Hello All.
First, I have been daily driving Linux(POP_OS) for nearly a year and outside of some frustrations, it has been a great experience. I expect a certain level of weirdness and quirks. I was using my Windows laptop to get some stuff done, and wanted to listen to some music over Bluetooth. This is where I messed up. I guess recent Windows updates just kind of break Bluetooth?? Every fix I have googled and tried failed to fix the problem. I kind of expect this behavior from Linux. I don’t expect it from an OS developed by a For Profit company.

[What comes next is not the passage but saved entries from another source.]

Lemma Drain_enter_inv w d timeout : inv w -> inv (Drain_enter d timeout w).
Proof.
  intros I. pose proof (inv_count _ I) as Hc. unfold Drain_enter.
  destruct (Z.eqb_spec (inFlight (tr w)) 0) as [H0|H0];
    [|destruct (idle (tr w)) as [ch0|] eqn:Hidle].
  - split_inv; try done.
    + destruct (inv_idle _ I _ Hidle') as (?&?&?); auto.
    + drain_entry Hw. eapply inv_wait; eauto.
  - split_inv; try done.
    + simplify_eq. destruct (inv_idle _ I _ Hidle) as (?&?&?); auto.
    + destruct (inv_closed _ I _ Hcl); auto.
    + drain_entry Hw; [by left|]. rewrite <-Hidle. eapply inv_wait; eauto.
    + drain_entry Hr. eapply inv_returned; eauto.
  - pose proof (is_fresh (dom (chans w))) as Hf%not_elem_of_dom.
    split_inv; try done.
    + simplify_eq. rewrite lookup_insert_eq. rewrite Hc in *. repeat split; lia.
    + apply lookup_insert_Some in Hcl as [[_ ?]|[_ Hcl]]; [done|].
      destruct (inv_closed _ I _ Hcl); auto.
    + drain_entry Hw; [by left|].
      destruct (inv_wait _ I _ _ _ Hw) as [?|?]; [congruence|right].
      rewrite lookup_insert_ne; congruence.
    + drain_entry Hr. eapply inv_returned; eauto.
Qed.

Lemma Drain_select_inv b d w w' : inv w -> Drain_select b d w = Some w' -> inv w'.
Proof.
  intros I H. unfold Drain_select in H.
  destruct (drains w !! d) as [[ch dl| |n]|] eqn:Hd; try done.
  pose proof (inv_drains _ I _ _ Hd) as Hdr. pose proof (inv_count _ I).
  destruct b; case_match eqn:Hb; try done; injection H as <-.
  - split_inv; eauto using inv_idle, inv_closed, inv_drains.
    + drain_entry Hw. eapply inv_wait; eauto.
    + drain_entry Hr. eapply inv_returned; eauto.
  - apply bool_decide_eq_true in Hb.
    split_inv; eauto using inv_idle, inv_closed, inv_drains.
    + drain_entry Hw. eapply inv_wait; eauto.
    + drain_entry Hr; [by destruct (inv_closed _ I ch)|]. eapply inv_returned; eauto.
Qed.

Lemma Drain_return_inv d w w' : inv w -> Drain_return d w = Some w' -> inv w'.
Proof.
  intros I H. unfold Drain_return in H.
  destruct (drains w !! d) as [[ch dl| |n]|] eqn:Hd; try done. injection H as <-.
  pose proof (inv_drains _ I _ _ Hd) as Hdr. pose proof (inv_count _ I).
  split_inv; eauto using inv_idle, inv_closed, inv_drains.
  - drain_entry Hw. eapply inv_wait; eauto.
  - drain_entry Hr; [done|]. eapply inv_returned; eauto.
Qed.

(** The invariant does not read [held] or the clock. *)
Lemma inv_irrelevant w h n :
  inv w ->
  inv (mkWorld (mkTracker (inFlight (tr w)) (draining (tr w)) h (idle (tr w)))
         (chans w) (onces w) (drains w) n).
Proof. by intros []; split. Qed.

Lemma inv_drain_begun w :
  inv w -> inv (set_tr (mkTracker (inFlight (tr w)) true (held (tr w)) (idle (tr w))) w).
Proof.
  intros []; split; simpl; eauto.
  - intros ch Hch. destruct (inv_idle0 ch Hch) as (?&_&?). auto.
  - intros ch Hch. destruct (inv_closed0 ch Hch). auto.
Qed.

Lemma step_inv w w' : inv w -> step w w' -> inv w'.
Proof.
  intros I. destruct 1.
  - by apply Begin_inv.
  - assert (exists b, onces w !! u = Some b) as [b Hb].
    { unfold end_fn in H. destruct (onces w !! u); eauto. discriminate. }
    destruct (end_fn_inv w u b I Hb) as (w2 & E & ?). congruence.
  - by apply Drain_enter_inv.
  - eauto using Drain_select_inv.
  - eauto using Drain_return_inv.
  - by apply inv_irrelevant.
  - by apply inv_irrelevant.
  - by destruct I; split.
Qed.

Lemma steps_inv w w' : inv w -> rtc step w w' -> inv w'.
Proof. intros I. induction 1; eauto using step_inv. Qed.

Lemma reachable_inv w : reachable w -> inv w.
Proof. apply steps_inv, init_inv. Qed.

(** Draining is never switched off. *)
Lemma step_draining w w' : step w w' -> draining (tr w) = true -> draining (tr w') = true.
Proof.
  intros Hs Hdr. destruct Hs; simpl; auto.
  - unfold Begin. by rewrite Hdr.
  - unfold end_fn, finish, close_chan in H. simpl in H. cases; done.
  - unfold Drain_enter. cases; done.
  - unfold Drain_select in H. cases; done.
  - unfold Drain_return in H. cases; done.
Qed.

Lemma steps_draining w w' :
  rtc step w w' -> draining (tr w) = true -> draining (tr w') = true.
Proof. induction 1; eauto using step_draining. Qed.

(** While draining, the running set only shrinks. *)
Lemma step_running_draining w w' :
  step w w' -> draining (tr w) = true -> running w' ⊆ running w.
Proof.
  intros Hs Hdr. destruct Hs; try done.
  - unfold Begin. by rewrite Hdr.
  - unfold end_fn in H. destruct (onces w !! u) as [[]|] eqn:Hu; try done; [by simplify_eq|].
    rewrite (running_ended w w' u); [set_solver|].
    unfold finish, close_chan in H; simpl in H; cases; done.
  - unfold Drain_enter. cases; done.
  - unfold Drain_select in H. cases; done.
  - unfold Drain_return in H. cases; done.
Qed.

Lemma steps_running_draining w w' :
  rtc step w w' -> draining (tr w) = true -> running w' ⊆ running w.
Proof.
  induction 1 as [|w1 w2 w3 H1 Hs IH]; intros Hdr; [done|].
  etrans; [apply IH, (step_draining _ _ H1 Hdr)|by apply step_running_draining].
Qed.

(** ** What the tracker promises: the abstract machine

    The abstract state is the set of units that ever began, the set of those
    that run, whether a drain has begun, whether the agent still starts, the
    deadline of every waiting [Drain], what each finished one returned, and the
    time. It has no counter, no channel and no once. *)

Record Spec := mkSpec {
  begun : gset nat;
  jobs : gset nat;
  refusing : bool;
  starting : bool;
  waiting : gmap nat Z;
  returned : gmap nat Z;
  clock : Z
}.

Definition spec_init : Spec := mkSpec ∅ ∅ false false ∅ ∅ 0.

(** What a caller can observe of a step: the call with its answer. *)
Inductive Obs :=
| OBegin (r : result DrainError nat)
| OEnd (u : nat)
| ODrain (d : nat) (timeout : Z) (r : option Z)   (* [Some n]: it returned at once *)
| OReturn (d : nat) (n : Z)                       (* a waiting [Drain] returned *)
| OHold
| ORelease
| OTick (dt : Z).
(** A status update touches exactly the row of its job. When it reports
    success the row had existed and now has the new status, with a completion
    time when the status is success or failed and with its previous one
    otherwise; every other row is unchanged. When the job does not exist the
    answer is the not-found error, and on any error no row has changed. *)
Theorem update_status_spec jobID status (db : DB) :
  jobs_wf (tables db) ->
  let '(r, db') := UpdateBuildKitJobStatus jobID status db in
  match r with
  | Ok _ =>
      jobID ∈ map JobID (jobs_t (tables db)) /\
      exists now, jobs_t (tables db') =
        map (fun m => if String.eqb (JobID m) jobID
                      then set_status status (is_terminal status) now m else m)
            (jobs_t (tables db))
  | Err e =>
      tables db' = tables db /\
      (e = ("job not found: " ++ jobID)%string \/ e = ErrNotReady \/
       exists db1, stmt (update_jobs (has_job jobID) status (is_terminal status)) db = (Err e, db1))
  end.
Proof.
  intros W. unfold UpdateBuildKitJobStatus, activeDB. destruct (handle db); [|auto].
  stmt_cases (update_jobs (has_job jobID) status (is_terminal status)) db; [|split; eauto].
  simpl. destruct (Nat.eqb_spec (length (List.filter (has_job jobID) (jobs_t (tables db)))) 0) as [H0|H0].
  - split; [|auto]. rewrite Htab. unfold update_jobs, update_where. simpl.
    pose proof (update_where_none (has_job jobID)
      (set_status status (is_terminal status) (at_time (stamp db))) _ H0) as E.
    unfold update_where in E. simpl in E. rewrite E. by destruct (tables db).
  - split; [|eexists; by rewrite Htab].
    destruct (List.filter (has_job jobID) (jobs_t (tables db))) as [|m l] eqn:Ef; [done|].
    assert (In m (m :: l)) as Hm by (by left). rewrite <-Ef in Hm.
    apply List.filter_In in Hm as [Hin Hj%String.eqb_eq].
    apply list_elem_of_fmap. exists m. split; [done|]. by apply list_elem_of_In.
Qed.
(** [owner] is the ghost assignment of channels to the tag they were made for. *)
Record pend_inv (owner : nat -> string) (s : Pend) : Prop := {
  pi_map tag ch : pendingResponses s !! tag = Some ch ->
    owner ch = tag /\ tag ∈ used_tags s /\
    (exists c, heap s !! ch = Some c /\ (chan_closed c = true -> cleaning s = Some (tag, ch, true))) /\
    (exists r q, reqs s !! r = Some q /\ req_chan q = Some (tag, ch));
  pi_req r q tag ch : reqs s !! r = Some q -> req_chan q = Some (tag, ch) ->
    owner ch = tag /\ is_Some (heap s !! ch);
  pi_load d tag ch m : loads s !! d = Some (tag, ch, m) ->
    owner ch = tag /\ uuid_parse (Tag m) = Some tag /\ is_Some (heap s !! ch);
  pi_buf ch m c : heap s !! ch = Some (mkChan (Some m) c) -> uuid_parse (Tag m) = Some (owner ch);
  pi_done r tag m : reqs s !! r = Some (ReqDone tag (Ok m)) -> uuid_parse (Tag m) = Some tag;
  pi_clean tag ch b : cleaning s = Some (tag, ch, b) ->
    owner ch = tag /\ exists c, heap s !! ch = Some c /\ chan_closed c = b
}.

Lemma pend_init_inv : pend_inv (fun _ => "") pend_init.
Proof. split; simpl; intros; rewrite ?lookup_empty in *; done. Qed.

(** A requester that finishes: its own map entry goes, its outcome is recorded,
    and the channel contents may only lose their message. *)
Lemma pend_finish owner s r q tag ch o h :
  pend_inv owner s -> reqs s !! r = Some q -> req_chan q = Some (tag, ch) ->
  (forall m, o = Ok m -> uuid_parse (Tag m) = Some tag) ->
  (forall c x, h !! c = Some x -> exists y, heap s !! c = Some y /\ chan_closed x = chan_closed y /\
     (buf x = buf y \/ buf x = None)) ->
  (forall c, is_Some (heap s !! c) -> is_Some (h !! c)) ->
  pend_inv owner (mkPend (delete tag (pendingResponses s)) h (<[r := ReqDone tag o]> (reqs s))
                    (loads s) (cleaning s) (used_tags s) (panics s)).
Proof.
  intros I Hr Hq Ho Hh Hdom. split; simpl.
  - intros t c [Hne Hp]%lookup_delete_Some.
    destruct (pi_map _ _ I _ _ Hp) as (E & Hu & (x & Hx & Hc) & (r' & q' & Hr' & Hq')).
    split; [done|]. split; [done|]. split.
    + destruct (Hdom c) as [y Hy]; [eauto|]. exists y. split; [done|].
      destruct (Hh _ _ Hy) as (y' & Hy' & -> & _). simplify_eq. auto.
    + exists r', q'. split; [|done]. rewrite lookup_insert_ne; [done|]. intros <-. congruence.
  - intros r' q' t c [[_ <-]|[_ Hr']]%lookup_insert_Some Hq'; [done|].
    destruct (pi_req _ _ I _ _ _ _ Hr' Hq'). eauto.
  - intros d t c m Hl. destruct (pi_load _ _ I _ _ _ _ Hl) as (?&?&?). eauto.
  - intros c m b Hc. destruct (Hh _ _ Hc) as ([b' c'] & Hy & _ & [Hb|Hb]); simplify_eq/=.
    eapply pi_buf; eauto.
  - intros r' t m [[_ [= <- ->]]|[_ Hr']]%lookup_insert_Some; [auto|eapply pi_done; eauto].
  - intros t c b Hc. destruct (pi_clean _ _ I _ _ _ Hc) as (? & x & Hx & <-). split; [done|].
    destruct (Hdom c) as [y Hy]; [eauto|]. exists y. split; [done|].
    destruct (Hh _ _ Hy) as (y' & Hy' & -> & _). congruence.
Qed.

Lemma pend_finish_err owner s r q tag ch e :
  pend_inv owner s -> reqs s !! r = Some q -> req_chan q = Some (tag, ch) ->
  pend_inv owner (mkPend (delete tag (pendingResponses s)) (heap s) (<[r := ReqDone tag (Err e)]> (reqs s))
                    (loads s) (cleaning s) (used_tags s) (panics s)).
Proof.
  intros I Hr Hq. apply (pend_finish _ _ _ _ _ _ _ _ I Hr Hq); [done| |done].
  intros c x Hx. exists x. auto.
Qed.
(** ** Where the kernel puts the files

    The guards are lexical: the operating system resolves a path through the
    links that exist. [walk] is that resolution (POSIX path lookup, every link
    followed), on the links an extraction has made. *)

Fixpoint walk (fuel : nat) (links : gmap (list string) string) (cur todo : list string)
  : option (list string) :=
  match fuel with
  | O => None
  | S fuel =>
      match todo with
      | [] => Some cur
      | c :: todo =>
          if String.eqb c "" || String.eqb c "." then walk fuel links cur todo
          else if String.eqb c ".." then walk fuel links (removelast cur) todo
          else
            match links !! (cur ++ [c])%list with
            | None => walk fuel links (cur ++ [c])%list todo
            | Some target =>
                walk fuel links (if IsAbs target then [] else cur) (Split slash target ++ todo)%list
            end
      end
  end.

Definition lookup_path (links : gmap (list string) string) (p : string) : option (list string) :=
  walk 1000 links [] (Split slash p).

(** The links an extraction leaves, and where its files were written. *)
Fixpoint replay (log : list Action) : gmap (list string) string * list (list string) :=
  match log with
  | [] => (∅, [])
  | a :: log =>
      let '(links, files) := replay log in
      match a with
      | Symlink l p =>
          match lookup_path links (Dir p) with
          | Some d => (<[(d ++ [Base p])%list := l]> links, files)
          | None => (links, files)
          end
      | WriteFile p _ =>
          match lookup_path links p with
          | Some f => (links, f :: files)
          | None => (links, files)
          end
      | _ => (links, files)
      end
  end.

Definition chain_entries : list (result string Header) :=
  [ Ok (mkHeader "a" (TypeSymlink ".")); Ok (mkHeader "a/b" (TypeSymlink ".."));
    Ok (mkHeader "b/evil.sh" (TypeReg 1)) ].

(** The lexical link check does not contain the extraction physically: an
    archive with the link a -> ".", then the link a/b -> ".." and then the file
    b/evil.sh passes every check, and its file lands outside the destination,
    next to it, because a/b is created through the first link. *)
Theorem extractTarball_symlink_chain_escapes :
  let '(r, log) := extractTarball (fun _ _ => None) (Ok chain_entries) "/tmp/x" in
  r = Ok tt /\ (replay log).2 = [["tmp"; "evil.sh"]] /\
  ~ clean_elems "/tmp/x" `prefix_of` ["tmp"; "evil.sh"].
Proof.
  vm_compute. split; [reflexivity|]. split; [reflexivity|]. intros [k Hk]. discriminate.
Qed.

Long story short, recommend me a distro that runs well on an Asus laptop with an Integrated and Discreet GPU. If Windows breaks functionality, then there isn’t a big reason to keep a Windows Machine around. If you say Arch, I intend to bully you but I’m open to any suggestions. Microsoft isn’t worth keeping around, even as a backup/standby.
I appreciate you <3
Quick Edit: This received a lot more engagement than I thought. Thank you all for the recommendations. I’ll spin up some VM’s and test them out. Thank you all for the guidance. May your day/night/other be most excellent!
As you already use Pop, why change? Is there something bothering, or something does not run well? How old is this laptop?
If you don’t feel like continuing with Pop, I’d try Debian as you value stability. It may be a slight pain to set up initially, but when it’s done it should generally Just Work until eternity. The expert installer allows you to enable non-free repos for any proprietary drivers by default.
POP_OS runs great and it’s my primary OS on my System76 machine. My issue seems to be more to do with Nvidia Drivers. Nothing that’s a deal breaker, but the Machine Spirit needs appeasement on occasion. I’m actually really excited for COSMIC to be released.
On my Asus machine, I’m just tired of Windows and want to familiarize myself with more of the Linux environment. It’s maybe 2 or 3 years old at this point
Right, okay. If you want to fool around as you have a stable daily driver already, sure get a more DIY distro or just try out multiple things before settling. Debian should do the trick though, it’s somewhat DIY while being very stable so the updates rarely break anything. But you might also like Arch, or NixOS, or just Mint. I think the point is it’s just not very easy to predict how each of these is gonna actually run on your actual hardware. So to really find out you’ll have to install something and acknowledge you may need to re-do it a couple times before finding something that works for you.